Prediction of submission rates

This repository contains the development of an ML algorithm for predicting the submission rates and holds its API implementation. The API implementation provides the ability of using a pretrained neural network, that is developed in an offline mode, and training a new model with the provided dataset. The initial provided dataset is provided in the code with the files of the pretrained model. This repository comprises a basic component for the functionality of the following:

Predict submission rates with the pretrained model
Train the same format of the Neural Network and predict submission rates

Installation and Dependencies

This component is implemented in Python3. Its requirements are specified in the packages.txt in the root folder. In general, a new virtual environment would be beneficial in the installation. Also, it is crucial to advice that linux should be the OS for testing this environment. Regardless of the OS, Docker and Python 3 must be installed.

Installing from code in bare metal

In this option, a functional mongoDB is essential for the core functionality of the service. To have it up and running from code, please do the following:

$ git clone https://github.com/panstav1/regression_predict_subrate.git # Clone this repository
$ cd regression_predict_subrate # Go to the downloaded folder
$ python setup.py develop # Install dependencies
$ cd src/model_regr
$ python app.py run # server at http://localhost:4010

A server will be running on that session, on port 4010. You can access it by using curl, like in:

$ curl <host name>:4011/api

Docker-based

In this option, a functional mongoDB and docker installed are essential for the core functionality of the service. With the following code, a docker of the code will be built and run:

# build Docker container
sudo docker build .

# run Docker container
docker run --rm -d -p 4010:4010 --name regression_predict_subrate

Docker-compose-based (highly recommended)

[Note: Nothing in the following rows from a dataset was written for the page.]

(** With the PCB, the bitmap and the first stack frame, but without a directory. *)
Record half_made f k p g k' (b : Z) filename nm : Prop := {
  hm_heap : heap_at D T N g k' (p + 24) (1 + more);
  hm_memory : let t := heap_page (get_memst k) p in only_memory
    (set_tasks (<[t := user_task t nm NULL (heap_page (get_memst k) (p + 1))]> (k_tasks k))
       (set_nodes (fresh_nodes t (k_nodes k)) k)) k';
  hm_own : own_page g k' p b;
  hm_frame : Forall (λ w, pword (k_mmu k') (frame (get_memst k') b + first_stack + fst w) = u32 (snd w))
    (first_frame start_process_addr filename);
  hm_owned : ∃ bs, length bs = 23%nat ∧ owned g k' p (b :: bs);
  hm_bitmap : ∀ a, region (heap_page (get_memst k) (p + 1)) user_bitmap_bytes a → mload (k_mmu k') a = Some 0;
  hm_via : via_kept T k k';
  hm_kept : still_taken f g k
}.
Lemma half_made_ok f k p rs ts filename nm (rest : Z → prog kernel unit) Q :
  can_execute f k p rs ts → (length nm < 16)%nat →
  (∀ g b k', half_made f k p g k' b filename nm → wp (rest (heap_page (get_memst k) p)) Q k') →
  wp (t ← malloc_kernel_pages 1;
      _ ← init_thread t nm 31;
      _ ← create_user_vaddr_bitmap t;
      _ ← thread_create t start_process_addr filename;
      rest t) Q k.
Proof.
  intros Hce Hlen Hrest. set (t := heap_page (get_memst k) p) in *.
  apply (pcb_made_ok f k p rs ts nm
    (λ t, _ ← create_user_vaddr_bitmap t; _ ← thread_create t start_process_addr filename; rest t) Q Hce Hlen).
  intros g1 b k2 [Ha2 Hk2 Hown2 Hvk2 Hst2]. cbv zeta in Hk2. fold t in Hk2 |- *.
  set (x := new_task _ _ _ _ _) in Hk2. set (k1 := set_tasks _ _) in Hk2.
  assert (Hs2 : same_pools k k2) by exact (only_memory_memst k1 k2 Hk2).
  destruct (only_memory_rest k1 k2 Hk2) as (_ & _ & _ & Htk2 & _).
  destruct (ha_room (ce_heap Hce)) as (Hp & HpN & _).
  assert (Hbm2 : ∀ j, heap_page (get_memst k2) j = heap_page (get_memst k) j) by (intros j; by rewrite Hs2).
  apply wp_bind. eapply wp_mono; [apply (user_vaddr_ok D T N g1 k2 (p + 1) (1 + more) t x Ha2);
    rewrite Htk2; apply lookup_insert_eq|].
  intros [] k3 (g3 & bs & Hk3 & Ha3 & Hkp3 & Hst3 & Hvk3 & Hbs & Howned3 & Hfree3 & Hz). rewrite Hbm2 in Hk3, Hz.
  set (x3 := with_uvaddr _ x) in Hk3. set (k2' := set_tasks _ k2) in Hk3.
  assert (Hs3 : same_pools k2 k3) by exact (only_memory_memst k2' k3 Hk3).
  destruct (own_page_kept g1 g3 _ k2 k3 (k_mmu k3) p b Hown2 Hkp3 ltac:(tauto) Hs3 (ha_heap Ha3) Hst3)
    as [Hown3 _].
  assert (Hbm3 : ∀ j, heap_page (get_memst k3) j = heap_page (get_memst k) j) by (intros j; by rewrite Hs3, <- Hbm2).
  assert (Hpb : b ∉ bs).
  { apply (owned_not_free g1 k2 p [b] bs (own_page_owned _ _ _ _ Hown2) Hfree3). by apply list_elem_of_singleton. }
  destruct (thread_create_frame g3 k3 p b x3 start_process_addr filename Hown3)
    as (m4 & Hcr & Hown4 & Hvk4 & Hkp4 & Hfr).
  { rewrite Hbm3, (proj1 (proj2 (proj2 (proj2 (only_memory_rest k2' k3 Hk3))))). apply lookup_insert_eq. }
  { by rewrite Hbm3. }
  rewrite Hbm3 in *. fold t in Hcr, Hkp4, Hown4, Hvk4. eapply wpp_step; [exact Hcr|]. set (k4 := lput l_kmmu m4 _) in *.
  assert (Hs4 : same_pools k3 k4) by exact (get_memst_mmu m4 (set_tasks _ k3)).
  assert (Hbsb : ∀ b', b' ∈ bs → ¬ b' = b) by congruence.
  apply (Hrest g3 b k4).
  split; [| |exact Hown4|rewrite Hs4; exact Hfr| | | |by eapply still_taken_trans].
  - replace (p + 24) with (p + 1 + 23) by lia.
    apply (heap_at_memory D T N g3 k3 k4 m4); [done|done|apply Hown4|done|done|apply Ha3].
  - cbv zeta. fold t. eapply only_memory_trans; [|exact (only_memory_put m4 _)].
    rewrite (proj1 (proj2 (proj2 (proj2 (only_memory_rest k2' k3 Hk3))))).
    eapply only_memory_trans; [|apply only_memory_tasks; exact Hk3].
    unfold k2'. simpl k_tasks. rewrite Htk2. unfold k1. simpl k_tasks. rewrite !insert_insert_eq.
    exact (only_memory_tasks _ _ _ Hk2).
  - exists bs. split; [done|]. apply (owned_app g3 k4 p [b] bs); [by apply own_page_owned| |].
    + apply (owned_kept N g3 g3 (λ b', b' = b) k3 k4); try done; simpl; lia.
    + by intros b' ->%list_elem_of_singleton.
  - intros a Ha. rewrite <- (Hz a Ha).
    apply (owned_load D T N g3 g3 (λ b', b' = b) k3 k4 (p + 1) bs a); try done; [apply Ha3|apply Hown4|lia|lia|].
    rewrite Hbm3, Hbs. unfold region in *. assert (user_bitmap_bytes = 94199) by by vm_compute. unfold PG_SIZE. lia.
  - eapply via_kept_trans; [exact Hvk2|]. eapply via_kept_trans; [exact Hvk3|exact Hvk4].
Qed.

Lemma make_process_ok f k p rs ts filename nm (rest : Z → prog kernel unit) Q :
  can_execute f k p rs ts → (length nm < 16)%nat →
  (∀ g b k', process_made f k p g k' b filename nm → wp (rest (heap_page (get_memst k) p)) Q k') →
  wp (t ← malloc_kernel_pages 1;
      _ ← init_thread t nm 31;
      _ ← create_user_vaddr_bitmap t;
      _ ← thread_create t start_process_addr filename;
      d ← create_page_dir;
      _ ← update_task t (with_pgdir d);
      rest t) Q k.
Proof.
  intros Hce Hlen Hrest. set (t := heap_page (get_memst k) p) in *.
  apply (half_made_ok f k p rs ts filename nm
    (λ t, d ← create_page_dir; _ ← update_task t (with_pgdir d); rest t) Q Hce Hlen).
  intros g4 b4 k4 [Ha4 Hk4 Hown4 Hfr (bs & Hbs & Howned4) Hz Hvk4 Hst4]. cbv zeta in Hk4. fold t in Hk4 |- *.
  set (k4' := set_tasks _ _) in Hk4. pose proof (only_memory_memst _ _ Hk4) as Hs4.
  destruct (ha_room (ce_heap Hce)) as (Hp & HpN & _).
  apply wp_bind. eapply wp_mono; [apply (process_dir_ok g4 k4 (p + 24) more Ha4)|].
  intros d k5 (g5 & b5 & -> & Hk5 & Ha5 & Hown5 & Hdw & Hvk5 & Hkp5 & Hst5 & Hfree5).
  pose proof (only_memory_memst _ _ Hk5) as Hs5.
  assert (Hd : heap_page (get_memst k4) (p + 24) = heap_page (get_memst k) (p + 24)) by (by rewrite Hs4).
  assert (Ht : heap_page (get_memst k4) p = t) by (by rewrite Hs4).
  destruct (own_page_kept g4 g5 _ k4 k5 _ p b4 Hown4 Hkp5 ltac:(tauto) Hs5 (ha_heap Ha5) Hst5) as [Hown5' _].
  set (bm := heap_page (get_memst k) (p + 1)) in *. set (d := heap_page (get_memst k) (p + 24)) in *.
  destruct (only_memory_rest _ _ Hk4) as (_ & _ & _ & Htk4 & _).
  destruct (only_memory_rest _ _ Hk5) as (_ & _ & _ & Htk5 & _).
  assert (Hx5 : k_tasks k5 !! t = Some (user_task t nm NULL bm)) by (rewrite Htk5, Htk4; apply lookup_insert_eq).
  eapply wpp_step; [apply (update_task_ok _ _ _ _ Hx5)|]. rewrite Hd.
  change (with_pgdir d (user_task t nm NULL bm)) with (user_task t nm d bm).
  set (k6 := set_tasks _ k5). apply (Hrest g5 b5 k6). split.
  - replace (p + 25) with (p + 24 + 1) by lia.
    exact (heap_at_ext D T N g5 k5 k6 _ _ Ha5 eq_refl eq_refl eq_refl (ha_waiters Ha5)).
  - cbv zeta. fold t bm d. unfold k6. rewrite Htk5, Htk4. unfold k4'. simpl k_tasks. rewrite insert_insert_eq.
    eapply only_memory_trans; [|apply only_memory_tasks; exact Hk5].
    exact (only_memory_tasks (<[t := user_task t nm d bm]> (k_tasks k)) _ _ Hk4).
  - fold t. change (k_mmu k6) with (k_mmu k5). apply Forall_forall. intros [o v] Hw.
    rewrite Forall_forall in Hfr. specialize (Hfr _ Hw). simpl in Hfr |- *. rewrite <- Hfr, <- Ht, <- !Z.add_assoc.
    destruct (first_frame_range _ _ _ _ Hw) as (? & ? & ?).
    apply (pages_kept_load g4 g5 _ k4 k5 p b4 _ Hown4 Hkp5); (done || tauto).
  - intros a Ha. change (k_mmu k6) with (k_mmu k5). rewrite <- (Hz a Ha).
    apply (owned_load D T N g4 g5 _ k4 k5 (p + 1) bs a Hkp5); try done; [apply Ha4|apply Ha5|apply (owned_cons _ _ _ _ _ Howned4)|lia|lia|tauto|].
    rewrite Hs4, Hbs. change (heap_page (set_mmu _ _) (p + 1)) with (heap_page (get_memst k) (p + 1)).
    unfold region in *. assert (user_bitmap_bytes = 94199) by by vm_compute. unfold PG_SIZE. lia.
  - apply Hown5.
  - exact Hdw.
  - eapply via_kept_trans; [exact Hvk4|exact Hvk5].
  - by apply (still_taken_trans f g4 g5 k k4).
  - exists (b4 :: bs). split; [by rewrite <- Hbs|]. apply (owned_app g5 k5 p (b4 :: bs) [b5]).
    + apply (owned_kept N g4 g5 (λ _, False) k4 k5); try done; [simpl; lia|tauto].
    + simpl. rewrite Hbs. by apply own_page_owned.
    + by apply (owned_not_free g4 k4 p).
Qed.
(** The heap's one table is in the kernel's half. *)
Lemma process_mem_via a :
  process_mem k i bs a → kernel_half a ∧ via_table T (get_memst k) a.
Proof using Hpp.
  pose proof (pp_heap Hpp) as Ho. intros [[Ha Hh]|Ha]; [by split; [|apply (ho_via Ho)]|].
  destruct (pp_range Hpp) as [Hi HN]. unfold region in Ha.
  set (q := (a - heap_page (get_memst k) i) / PG_SIZE). set (off := (a - heap_page (get_memst k) i) mod PG_SIZE).
  assert (Hq : 0 ≤ q < Z.of_nat (length bs) ∧ 0 ≤ off < PG_SIZE) by (unfold q, off, PG_SIZE in *; zlia).
  assert (Haq : a = heap_page (get_memst k) (i + q) + off) by (unfold q, off, heap_page, PG_SIZE in *; zlia).
  split; [|rewrite Haq; apply (via_heap_page D T N _ _ _ (i + q) off Ho); lia].
  destruct (heap_page_facts D T N (get_memst k) (i + q) process_layout ltac:(lia)) as (Hp0 & _ & Hal & H22 & _).
  pose proof (pp_half Hpp) as Hst. unfold kernel_half, PG_SIZE in *. zlia.
Qed.

Lemma kernel_byte_at a : D a → ∃ x, translate (k_mmu k) a = Some x ∧ kernel_byte k a x.
Proof using Hpp.
  intros Ha. pose proof (pp_heap Hpp) as Ho.
  destruct (ho_bits Ho) as [(Hmap & _ & _) _]. destruct (Hmap a Ha) as (x & Hx & _). exists x.
  destruct (ho_apart Ho a x Ha Hx) as (HT & _ & Hp). split; [exact Hx|]. by split_and!.
Qed.

Lemma page_byte_at a :
  region (heap_page (get_memst k) i) (Z.of_nat (length bs) * PG_SIZE) a →
  ∃ x, translate (k_mmu k) a = Some x ∧ page_byte k i bs a x.
Proof using Hpp.
  unfold region. intros Ha.
  set (q := (a - heap_page (get_memst k) i) / PG_SIZE). set (off := (a - heap_page (get_memst k) i) mod PG_SIZE).
  assert (Hq : 0 ≤ q < Z.of_nat (length bs) ∧ 0 ≤ off < PG_SIZE) by (unfold q, off, PG_SIZE in *; zlia).
  destruct (lookup_lt_is_Some_2 bs (Z.to_nat q) ltac:(lia)) as [b Hb].
  destruct (process_page_frame _ _ Hb) as (Hbr & Hmp & _). rewrite Z2Nat.id in Hmp by lia.
  assert (Haq : a = heap_page (get_memst k) (i + q) + off) by (unfold q, off, heap_page, PG_SIZE in *; zlia).
  exists (frame (get_memst k) b + off). split; [rewrite Haq; apply (Hmp off); lia|].
  exists (Z.to_nat q), b, off. rewrite Z2Nat.id by lia. split_and!; [done|lia|lia|done|done].
Qed.

Lemma process_mem_byte a :
  process_mem k i bs a →
  ∃ x, translate m1 a = Some x ∧ translate (k_mmu k) a = Some x ∧ (kernel_byte k a x ∨ page_byte k i bs a x).
Proof using Hpp.
  intros Hm. destruct (process_mem_via a Hm) as [Hh _]. pose proof (pp_heap Hpp) as Ho.
  destruct (directory_space _ _ (ho_rec Ho) (pp_words Hpp)) as (_ & _ & Htr).
  fold F in Htr. change (with_dir F (m_mmu (get_memst k))) with m1 in Htr. rewrite (Htr a Hh).
  destruct Hm as [[Ha _]|Ha]; [destruct (kernel_byte_at a Ha) as (x & Hx & Hb)|destruct (page_byte_at a Ha) as (x & Hx & Hb)];
    exists x; (split; [exact Hx|]; split; [exact Hx|]); tauto.
Qed.

(** Two bytes of the process are never at the same place. *)
Lemma process_mem_apart a x b y :
  kernel_byte k a x → page_byte k i bs b y → x ≠ y.
Proof using Hpp.
  intros (_ & _ & Hx) (q & f & off & Hq & Hoff & _ & ->) ->. apply Hx.
  apply frame_in_pool; [by apply (process_page_frame q)|done].
Qed.

Lemma process_mem_inj a b x :
  process_mem k i bs a → process_mem k i bs b → translate m1 a = Some x → translate m1 b = Some x → a = b.
Proof using Hpp.
  intros Ha Hb Hx Hy. destruct (process_mem_byte a Ha) as (x1 & Hx1 & Hxk & HA).
  destruct (process_mem_byte b Hb) as (y1 & Hy1 & Hyk & HB).
  rewrite Hx in Hx1. rewrite Hy in Hy1. injection Hx1 as <-. injection Hy1 as <-.
  destruct HA as [HA|HA], HB as [HB|HB].
  - destruct (ho_bits (pp_heap Hpp)) as [(_ & Hinj & _) _].
    destruct HA as [HA _], HB as [HB _]. apply (Hinj a b HA HB).
    change (m_mmu (get_memst k)) with (k_mmu k). congruence.
  - by destruct (process_mem_apart a x b x HA HB).
  - by destruct (process_mem_apart b x a x HB HA).
  - destruct HA as (q & f & off & Hq & Hoff & -> & ->), HB as (q' & f' & off' & Hq' & Hoff' & -> & Heq).
    assert (f = f' ∧ off = off') as [-> ->] by (unfold frame, PG_SIZE in *; nia).
    destruct (pp_owned Hpp) as [Hnd _]. apply NoDup_app in Hnd as (Hnd & _).
    by rewrite (NoDup_lookup _ _ _ _ Hnd Hq Hq').
Qed.

(** The walks stay in the kernel's part of the directory and in the heap's table. *)
Lemma process_mem_walk a x :
  process_mem k i bs a → walk_bytes m1 a x → region (F + 768 * 4) (255 * 4) x ∨ region T PG_SIZE x.
Proof using Hpp.
  intros Ha. destruct (process_mem_via a Ha) as [Hh [_ Hvia]]. unfold walk_bytes, pde_paddr. rewrite process_dir_frame.
  assert (Hr : 768 ≤ a / 2 ^ 22 < 1023) by (unfold kernel_half in Hh; zlia).
  change (pword m1) with (pword (k_mmu k)). rewrite (dw_kernel _ _ (pp_words Hpp)) by done.
  change (frame_of (cr3 (k_mmu k))) with (dir (get_memst k)). unfold pte_paddr.
  change (pword (k_mmu k)) with (pword (m_mmu (get_memst k))). rewrite Hvia.
  pose proof (Z.mod_pos_bound (a / 2 ^ 12) (2 ^ 10)). unfold region, PG_SIZE. lia.
Qed.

In this option, a functional mongoDB is included in the docker-compose script. With a simple script, MongoDB and the service is installed:

# build Docker containers of MongoDB and tng-vnv-dsm
sudo docker-compose build

# run Docker containers
sudo docker-compose up

Developing/Contributing

To contribute to the development, you may use the very same development workflow as for any other Github project. That is, you have to fork the repository and create pull requests.

Dependencies

In this repository, the following libraries are used (also referenced in the packages.txt file) for development:

Numpy (v.1.18.5) - Scientific computing tools with Python
Pandas (v.1.0.5) - Open source data analysis and manipulation tool
Scikit-learn (v.0.23.1) - Simple and efficient tools for Machine Learning in Python
Flask (v.1.1.2) - A simple framework for building complex web applications.
Flask-restplus (v.0.13.0 ) - Fully featured framework for fast, easy and documented API development with Flask
Tensorflow (v.2.3.1) - Open source library to develop and train ML models
Keras (v.2.4.3) - High-level API of TensorFlow 2.0
Requests (v.2.5) - Python HTTP for Humans
H5py (v.2.10.0) - Pythonic interface to the HDF5 binary data format
Setuptools (v.50.3.2) - Easily download, build, install, upgrade, and uninstall Python packages
Cython (v.0.29.21) - The Cython compiler for writing C extensions for the Python language

Below, the libraries are used for the MongoDB functionalities:

Pymongo (v.3.11.1) - Python distribution containing tools for working with MongoDB

These libraries are installed/updated in the developer's machine when running the command (see above):

$ python setup.py install (develop)

Submitting/Requesting changes

Changes to the repository can be requested using this repository's issues and pull requests mechanisms.

Usage

The aim of regression_predict_subrate API is the seamless provision of predictions on the submission rates. More specifically, it is designed to host a pretrained Neural Network model and a non trained Neural Network model, with the same structure. The former is available to provide predictions from the very first time of the deployment of the project while the latter needs to be trained as a first step. The sequential structure of the ML models is defined in Keras below:

Dense layer of 50 Neurons followed by ReLu activation layer
Dense layer of 512 layers followed by ReLu activation layer
Dense layer of 256 layers followed by ReLu activation layer
Dense layer of 64 layers followed by ReLu activation layer
Dense layer of 1 layers followed by Linear activation layer

The structure of the Neural Network is serialized in the JSON format in this file. In the same folder, the initial files of the pretrained model and the dataset are located, all of which will be uploaded in the MongoDB with the deployment of the API.

Dataset

The dataset is located in the folder in .h5 format for seamless retrieval from the API. The API has the

Features	Meaning
surveyID	ID of the corresponding service
submissions	# of submissions
views	# of views
v0	Feature 0
...	...
v46	Feature 46
sub_rate	Submission rate, defined as submissions per views

The dataset is formatted as a DataFrame in order to provide its seamless retrieval from MongoDB directly to the API as soon as it is deployed.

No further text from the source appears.